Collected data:
- Opening Delimiter -
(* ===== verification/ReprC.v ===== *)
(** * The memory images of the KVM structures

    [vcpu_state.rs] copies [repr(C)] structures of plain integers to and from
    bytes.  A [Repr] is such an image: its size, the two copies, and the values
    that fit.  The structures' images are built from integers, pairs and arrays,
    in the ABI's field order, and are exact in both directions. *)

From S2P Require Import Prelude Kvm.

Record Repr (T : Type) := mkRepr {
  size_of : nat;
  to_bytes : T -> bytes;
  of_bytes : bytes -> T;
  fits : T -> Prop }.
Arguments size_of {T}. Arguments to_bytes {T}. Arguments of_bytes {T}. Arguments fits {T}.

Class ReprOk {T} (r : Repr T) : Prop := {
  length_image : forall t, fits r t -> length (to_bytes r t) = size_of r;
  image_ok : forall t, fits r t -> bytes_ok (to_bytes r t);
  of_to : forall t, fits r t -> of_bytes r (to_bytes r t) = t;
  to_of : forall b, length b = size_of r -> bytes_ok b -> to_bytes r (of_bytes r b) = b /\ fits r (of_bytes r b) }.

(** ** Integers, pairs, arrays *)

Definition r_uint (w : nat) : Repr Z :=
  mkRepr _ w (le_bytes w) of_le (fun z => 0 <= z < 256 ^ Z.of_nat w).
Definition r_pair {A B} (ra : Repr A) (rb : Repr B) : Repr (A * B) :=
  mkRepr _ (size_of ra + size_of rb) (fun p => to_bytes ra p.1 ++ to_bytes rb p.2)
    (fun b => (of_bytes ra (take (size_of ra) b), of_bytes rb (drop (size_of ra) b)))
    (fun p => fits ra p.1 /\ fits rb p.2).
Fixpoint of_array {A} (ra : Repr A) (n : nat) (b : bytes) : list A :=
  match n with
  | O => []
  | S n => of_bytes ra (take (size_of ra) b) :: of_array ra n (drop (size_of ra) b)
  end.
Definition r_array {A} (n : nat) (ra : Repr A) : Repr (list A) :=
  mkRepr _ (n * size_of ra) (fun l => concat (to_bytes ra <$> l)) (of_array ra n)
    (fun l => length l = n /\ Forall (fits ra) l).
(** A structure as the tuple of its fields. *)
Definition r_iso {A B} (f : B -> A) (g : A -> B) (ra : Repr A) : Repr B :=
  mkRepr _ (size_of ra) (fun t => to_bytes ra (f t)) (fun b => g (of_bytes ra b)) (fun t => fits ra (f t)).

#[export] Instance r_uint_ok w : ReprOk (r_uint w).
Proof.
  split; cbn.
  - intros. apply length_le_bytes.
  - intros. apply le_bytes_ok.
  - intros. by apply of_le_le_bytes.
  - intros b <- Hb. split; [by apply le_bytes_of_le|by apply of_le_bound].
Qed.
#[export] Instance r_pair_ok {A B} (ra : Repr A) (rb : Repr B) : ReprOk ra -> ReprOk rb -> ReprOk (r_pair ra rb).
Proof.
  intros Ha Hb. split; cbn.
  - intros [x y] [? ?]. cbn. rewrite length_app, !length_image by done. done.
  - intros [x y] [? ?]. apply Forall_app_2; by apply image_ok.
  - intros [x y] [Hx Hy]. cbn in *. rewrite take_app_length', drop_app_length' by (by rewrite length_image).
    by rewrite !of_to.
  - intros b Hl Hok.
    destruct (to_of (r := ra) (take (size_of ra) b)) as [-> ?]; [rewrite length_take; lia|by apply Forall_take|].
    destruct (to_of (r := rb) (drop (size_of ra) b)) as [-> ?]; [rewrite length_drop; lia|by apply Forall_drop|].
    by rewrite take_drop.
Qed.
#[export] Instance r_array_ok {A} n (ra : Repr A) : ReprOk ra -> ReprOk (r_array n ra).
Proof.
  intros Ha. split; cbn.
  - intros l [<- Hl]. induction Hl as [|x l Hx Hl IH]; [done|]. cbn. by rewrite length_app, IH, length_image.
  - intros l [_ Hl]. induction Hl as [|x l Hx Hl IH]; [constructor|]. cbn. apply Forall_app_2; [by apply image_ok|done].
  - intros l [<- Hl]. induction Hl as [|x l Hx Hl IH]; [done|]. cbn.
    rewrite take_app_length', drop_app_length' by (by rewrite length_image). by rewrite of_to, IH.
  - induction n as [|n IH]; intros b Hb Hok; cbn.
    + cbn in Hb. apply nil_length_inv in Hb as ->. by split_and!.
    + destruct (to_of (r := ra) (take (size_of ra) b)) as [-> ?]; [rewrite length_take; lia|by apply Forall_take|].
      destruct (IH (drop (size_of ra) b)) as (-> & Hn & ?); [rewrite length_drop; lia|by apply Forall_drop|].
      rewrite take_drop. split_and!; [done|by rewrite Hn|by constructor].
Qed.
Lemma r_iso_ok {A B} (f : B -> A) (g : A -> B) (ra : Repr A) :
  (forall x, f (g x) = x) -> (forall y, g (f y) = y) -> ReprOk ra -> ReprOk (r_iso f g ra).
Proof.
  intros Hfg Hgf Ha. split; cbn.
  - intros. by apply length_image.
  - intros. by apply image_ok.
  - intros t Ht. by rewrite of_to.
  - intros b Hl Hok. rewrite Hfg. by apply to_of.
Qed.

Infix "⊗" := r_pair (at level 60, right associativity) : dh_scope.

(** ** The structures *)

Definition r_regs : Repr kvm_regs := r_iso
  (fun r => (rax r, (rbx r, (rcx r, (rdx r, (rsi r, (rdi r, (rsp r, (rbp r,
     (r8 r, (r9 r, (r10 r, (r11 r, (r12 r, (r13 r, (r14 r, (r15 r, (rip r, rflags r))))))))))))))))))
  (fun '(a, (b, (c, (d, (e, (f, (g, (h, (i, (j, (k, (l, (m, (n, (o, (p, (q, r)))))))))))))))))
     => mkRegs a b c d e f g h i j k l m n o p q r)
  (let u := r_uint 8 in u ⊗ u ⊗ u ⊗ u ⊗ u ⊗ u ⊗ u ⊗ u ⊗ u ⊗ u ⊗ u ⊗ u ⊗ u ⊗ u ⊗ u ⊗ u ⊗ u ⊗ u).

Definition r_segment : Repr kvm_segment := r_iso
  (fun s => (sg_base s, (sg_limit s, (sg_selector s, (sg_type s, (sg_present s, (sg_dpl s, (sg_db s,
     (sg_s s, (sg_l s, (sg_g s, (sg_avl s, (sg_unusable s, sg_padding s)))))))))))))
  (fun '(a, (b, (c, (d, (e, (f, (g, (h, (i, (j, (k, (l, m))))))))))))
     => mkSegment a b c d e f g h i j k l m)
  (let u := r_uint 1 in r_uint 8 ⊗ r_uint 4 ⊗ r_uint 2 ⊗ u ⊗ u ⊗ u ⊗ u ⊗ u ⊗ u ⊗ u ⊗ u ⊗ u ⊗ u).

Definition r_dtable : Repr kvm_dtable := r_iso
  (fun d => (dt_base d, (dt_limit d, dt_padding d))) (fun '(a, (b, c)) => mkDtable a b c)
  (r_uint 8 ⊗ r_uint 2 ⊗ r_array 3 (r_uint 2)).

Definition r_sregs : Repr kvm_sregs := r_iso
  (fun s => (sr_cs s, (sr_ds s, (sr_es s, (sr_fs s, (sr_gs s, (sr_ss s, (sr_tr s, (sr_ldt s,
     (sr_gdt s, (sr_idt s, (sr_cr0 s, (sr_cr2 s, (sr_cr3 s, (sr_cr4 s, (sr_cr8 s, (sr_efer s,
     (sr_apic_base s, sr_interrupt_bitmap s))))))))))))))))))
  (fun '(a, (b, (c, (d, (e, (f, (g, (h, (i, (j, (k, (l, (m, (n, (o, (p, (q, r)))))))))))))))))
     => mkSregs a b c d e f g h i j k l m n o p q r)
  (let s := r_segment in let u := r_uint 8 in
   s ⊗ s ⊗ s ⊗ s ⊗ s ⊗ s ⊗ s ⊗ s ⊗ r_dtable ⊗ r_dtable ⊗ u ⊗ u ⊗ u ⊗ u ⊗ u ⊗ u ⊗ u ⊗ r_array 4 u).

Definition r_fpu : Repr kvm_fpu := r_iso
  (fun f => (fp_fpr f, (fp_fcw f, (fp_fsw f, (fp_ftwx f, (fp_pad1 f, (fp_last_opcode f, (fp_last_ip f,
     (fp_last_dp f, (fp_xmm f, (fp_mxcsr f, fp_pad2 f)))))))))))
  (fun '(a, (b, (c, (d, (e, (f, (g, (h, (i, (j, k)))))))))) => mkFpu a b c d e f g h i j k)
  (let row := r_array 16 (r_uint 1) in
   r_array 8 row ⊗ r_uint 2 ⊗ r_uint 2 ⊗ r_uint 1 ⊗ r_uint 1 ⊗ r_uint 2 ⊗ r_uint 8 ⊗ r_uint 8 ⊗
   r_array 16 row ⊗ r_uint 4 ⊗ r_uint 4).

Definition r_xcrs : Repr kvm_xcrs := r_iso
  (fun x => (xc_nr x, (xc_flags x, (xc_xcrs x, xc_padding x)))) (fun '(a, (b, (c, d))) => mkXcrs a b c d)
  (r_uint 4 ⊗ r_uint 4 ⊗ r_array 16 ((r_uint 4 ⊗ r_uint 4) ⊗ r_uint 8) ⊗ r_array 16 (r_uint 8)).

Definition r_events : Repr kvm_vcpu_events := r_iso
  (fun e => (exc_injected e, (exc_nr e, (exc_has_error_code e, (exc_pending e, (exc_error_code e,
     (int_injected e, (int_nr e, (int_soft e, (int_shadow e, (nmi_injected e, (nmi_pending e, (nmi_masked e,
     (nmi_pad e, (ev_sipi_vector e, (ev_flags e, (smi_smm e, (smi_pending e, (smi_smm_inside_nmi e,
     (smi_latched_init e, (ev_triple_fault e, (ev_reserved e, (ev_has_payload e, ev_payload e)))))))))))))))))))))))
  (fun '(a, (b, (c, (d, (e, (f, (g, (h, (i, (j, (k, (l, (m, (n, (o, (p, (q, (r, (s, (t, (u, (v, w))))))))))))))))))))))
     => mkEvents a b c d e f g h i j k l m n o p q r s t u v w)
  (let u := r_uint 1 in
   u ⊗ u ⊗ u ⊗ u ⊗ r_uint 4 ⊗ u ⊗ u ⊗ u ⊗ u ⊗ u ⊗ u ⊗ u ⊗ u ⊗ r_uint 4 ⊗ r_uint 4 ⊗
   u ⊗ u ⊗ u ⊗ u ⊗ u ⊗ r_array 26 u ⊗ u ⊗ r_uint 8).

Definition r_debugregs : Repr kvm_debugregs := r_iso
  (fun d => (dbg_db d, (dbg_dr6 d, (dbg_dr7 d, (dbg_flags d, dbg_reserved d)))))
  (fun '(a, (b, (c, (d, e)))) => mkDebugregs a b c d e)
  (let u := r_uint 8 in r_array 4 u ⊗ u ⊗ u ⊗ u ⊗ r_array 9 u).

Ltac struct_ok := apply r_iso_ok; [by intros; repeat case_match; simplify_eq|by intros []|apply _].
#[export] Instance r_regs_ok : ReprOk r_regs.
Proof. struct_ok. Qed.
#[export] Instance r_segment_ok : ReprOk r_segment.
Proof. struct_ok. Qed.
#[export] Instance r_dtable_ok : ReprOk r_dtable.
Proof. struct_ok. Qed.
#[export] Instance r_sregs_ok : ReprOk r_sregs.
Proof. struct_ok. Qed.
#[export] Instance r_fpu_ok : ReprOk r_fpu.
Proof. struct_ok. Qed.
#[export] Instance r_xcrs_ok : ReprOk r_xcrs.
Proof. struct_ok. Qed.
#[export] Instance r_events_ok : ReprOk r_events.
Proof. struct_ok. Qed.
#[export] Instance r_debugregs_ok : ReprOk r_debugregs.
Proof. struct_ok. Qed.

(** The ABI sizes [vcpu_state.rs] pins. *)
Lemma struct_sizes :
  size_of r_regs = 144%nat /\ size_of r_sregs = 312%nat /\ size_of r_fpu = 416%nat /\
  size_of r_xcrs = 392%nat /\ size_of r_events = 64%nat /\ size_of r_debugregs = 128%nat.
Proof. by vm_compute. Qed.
- Closing Delimiter -
What the task requires —
For every line of the data above that contains "structures", copy that line.

Answer to the exercise —
(** * The memory images of the KVM structures
    [vcpu_state.rs] copies [repr(C)] structures of plain integers to and from
    that fit.  The structures' images are built from integers, pairs and arrays,
(** ** The structures *)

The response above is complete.